The ConcurrentHashMap is a threadsafe and efficient for concurrent access.

AtomicInteger used to make aggregation calculation Atomic

Since hours increasing it required a separate process to clean up old hours if no longer required.

Scalability

Service relay on ConcurrentHashMap and performance bottleneck would be concurrency limit of ConcurrentHashMap, specialty when new Aggregation Flow added to Map, this process it required lock on part of map.

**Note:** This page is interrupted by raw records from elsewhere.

(** * LaTeX-to-notebook converter: a shallow embedding of [app.py] and
      [app_dollar.py]

    The two programs are text transformers built on Python's [re] module
    and a handful of [str] methods.  The development has these layers:

    - [Py]: Python strings (lists of characters), the [str] methods the
      programs call, and exceptions as an error monad;
    - [Re]: a backtracking matcher for the fragment of [re] the programs
      use, with [re.sub], [re.subn], [re.split] and [re.search] on top
      of one left-to-right scan, and replacement templates;
    - [App] and [AppDollar]: the functions of the two source files;
    - [Shape]: the functions and predicates in which the results are
      stated (what a substitution returns, the cells of a section, the
      forms of the ids) and the inputs of the examples;
    - [ReFacts], [PyFacts], [AppFacts], [AppDollarFacts]: the lemmas;
    - the properties of the specification, C1 to C10.

    Characters are 8-bit code points.  The classes [\s], [\d] and [\w]
    follow Python on the whole range 0..255; [str.upper] follows Python
    on ASCII and leaves the other code points alone. *)

From Stdlib Require Import Ascii String.
From Stdlib Require Import List Arith Bool Lia PeanoNat.
From Stdlib Require Import Numbers.DecimalString Numbers.DecimalNat.
Import ListNotations.

Set Implicit Arguments.

(* ===================================================================== *)
(** * Python strings and exceptions *)
(* ===================================================================== *)

Module Py.

Definition text := list ascii.

(** A string literal.  Rocq strings have no escape sequences, so a
    literal reads like a Python raw string; newline and tab are spelled
    [nl] and [tab]. *)
Definition txt (s : string) : text := list_ascii_of_string s.

Definition nl : ascii := "010"%char.
Definition tab : ascii := "009"%char.
Definition bsl : ascii := "\"%char.

(** ** Exceptions *)

Inductive exn : Type :=
| IndexError       (* list index out of range *)
| AttributeError   (* a [str] method called on [None] *)
| TypeError        (* [None] passed where [re] expects a string *)
| ReError.         (* [re.error]: bad escape in a replacement template *)

Inductive result (A : Type) : Type :=
| Ok (a : A)
| Raise (e : exn).

Arguments Ok {A} a.
Arguments Raise {A} e.

Definition bind {A B} (m : result A) (f : A -> result B) : result B :=
  match m with
  | Ok a => f a
  | Raise e => Raise e
  end.

Notation "x <- m ;; k" := (bind m (fun x => k))
  (at level 61, m at next level, right associativity).

(** [for x in xs: st = body x st], stopping at the first exception. *)
Fixpoint for_each {A S} (xs : list A) (body : A -> S -> result S) (st : S)
  : result S :=
  match xs with
  | [] => Ok st
  | x :: xs' => st' <- body x st ;; for_each xs' body st'
  end.
(** C9, as stated: decoding with a substitution marker.  On the bytes
    [a 0xFF b LF] the tailer returns the line "ab"; with the marker it would
    be "a", U+FFFD, "b". *)
Lemma tail_decoding_not_replacing :
  tail_file (Bytes [97; 255; 98; 10]) 1 <> last_lines_replace [97; 255; 98; 10] 1.
Proof. vm_compute. discriminate. Qed.

(** C9, amended.  Decoding is total and lenient by dropping: the text is what
    a replacing decoder yields with every marker taken out, so an invalid part
    leaves nothing in its place; and for a count of at least one the result is
    the last [n] lines of the decoded file. *)
Theorem tail_decoding_drops_invalid content n :
  1 <= n ->
  decode_ignore content = omap id (decode_tagged content) /\
  decode_replace content = map (default REPLACEMENT) (decode_tagged content) /\
  tail_file (Bytes content) n
    = lastn (Z.to_nat n) (splitlines (decode_ignore content)).
Proof.
  intros Hn. split; [apply decode_ignore_tagged |].
  split; [apply decode_replace_tagged |]. by apply tail_file_last_lines.
Qed.

Lemma tail_decoding_drops_invalid_witness :
  decode_ignore [97; 255; 98; 10] = omap id (decode_tagged [97; 255; 98; 10]) /\
  decode_replace [97; 255; 98; 10]
    = map (default REPLACEMENT) (decode_tagged [97; 255; 98; 10]) /\
  tail_file (Bytes [97; 255; 98; 10]) 1
    = lastn (Z.to_nat 1) (splitlines (decode_ignore [97; 255; 98; 10])).
Proof. apply (tail_decoding_drops_invalid [97; 255; 98; 10] 1). lia. Defined.

(** *** More on the tailer *)

(** X4.  When the last block of the file holds more than [n + 1] line feeds, the
    loop reads that block and no more, however large the file. *)
Theorem tail_reads_one_block content n :
  -1 <= n ->
  (4096 <= length content)%nat ->
  n + 1 < count_nl (drop (length content - 4096) content) ->
  read_back (length content) content n (Z.of_nat (length content)) []
    = drop (length content - 4096) content.
Proof.
  intros Hn Hlen Hcount.
  destruct (length content) as [|fuel] eqn:Hl; [lia |].
  cbn [read_back]. unfold more at 1.
  assert ((0 <? Z.of_nat (S fuel)) = true) as -> by (apply Z.ltb_lt; lia).
  change (count_nl []) with 0.
  assert ((0 <=? n + 1) = true) as -> by (apply Z.leb_le; lia).
  cbn [andb]. cbv zeta.
  assert (Z.min block (Z.of_nat (S fuel)) = 4096) as -> by (unfold block; lia).
  assert (read_at content (Z.of_nat (S fuel) - 4096) 4096 ++ []
          = drop (S fuel - 4096) content) as ->.
  { rewrite app_nil_r. unfold read_at.
    replace (Z.to_nat (Z.of_nat (S fuel) - 4096)) with (S fuel - 4096)%nat by lia.
    apply take_ge. rewrite length_drop. lia. }
  destruct fuel as [|fuel]; [done |]. cbn [read_back].
  unfold more. apply Z.leb_gt in Hcount. rewrite Hcount, andb_false_r. done.
Qed.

Solution in not horizontally accessible, a better solution is to use a time-series database or writing to streaming service like Kafka or AWS Kinesis Stream and process it into a distributed cache like Redis, memcashed or Couchbase.

Test

Code has a test that call controller in a multi-thread load test, 30 threads and each thread send 10,000 request. The send operation test result over 300,000 TPS on i7 laptop

To start service

This is a Spring Boot application, to start run this command:

mvn spring-boot:run

Example Post

curl -X POST "http://localhost:8080/flows" \
-H 'Content-Type: application/json' \
-d '[
{"src_app": "foo", "dest_app": "bar", "vpc_id": "vpc-0", "bytes_tx": 100, "bytes_rx": 300, "hour": 1},
{"src_app": "foo", "dest_app": "bar", "vpc_id": "vpc-0", "bytes_tx": 200, "bytes_rx": 600, "hour": 1},
{"src_app": "baz", "dest_app": "qux", "vpc_id": "vpc-0", "bytes_tx": 100, "bytes_rx": 500, "hour": 1},
{"src_app": "baz", "dest_app": "qux", "vpc_id": "vpc-0", "bytes_tx": 100, "bytes_rx": 500, "hour": 2},
{"src_app": "baz", "dest_app": "qux", "vpc_id": "vpc-1", "bytes_tx": 100, "bytes_rx": 500, "hour": 2}
]'

Example Query

curl "http://localhost:8080/flows?hour=1"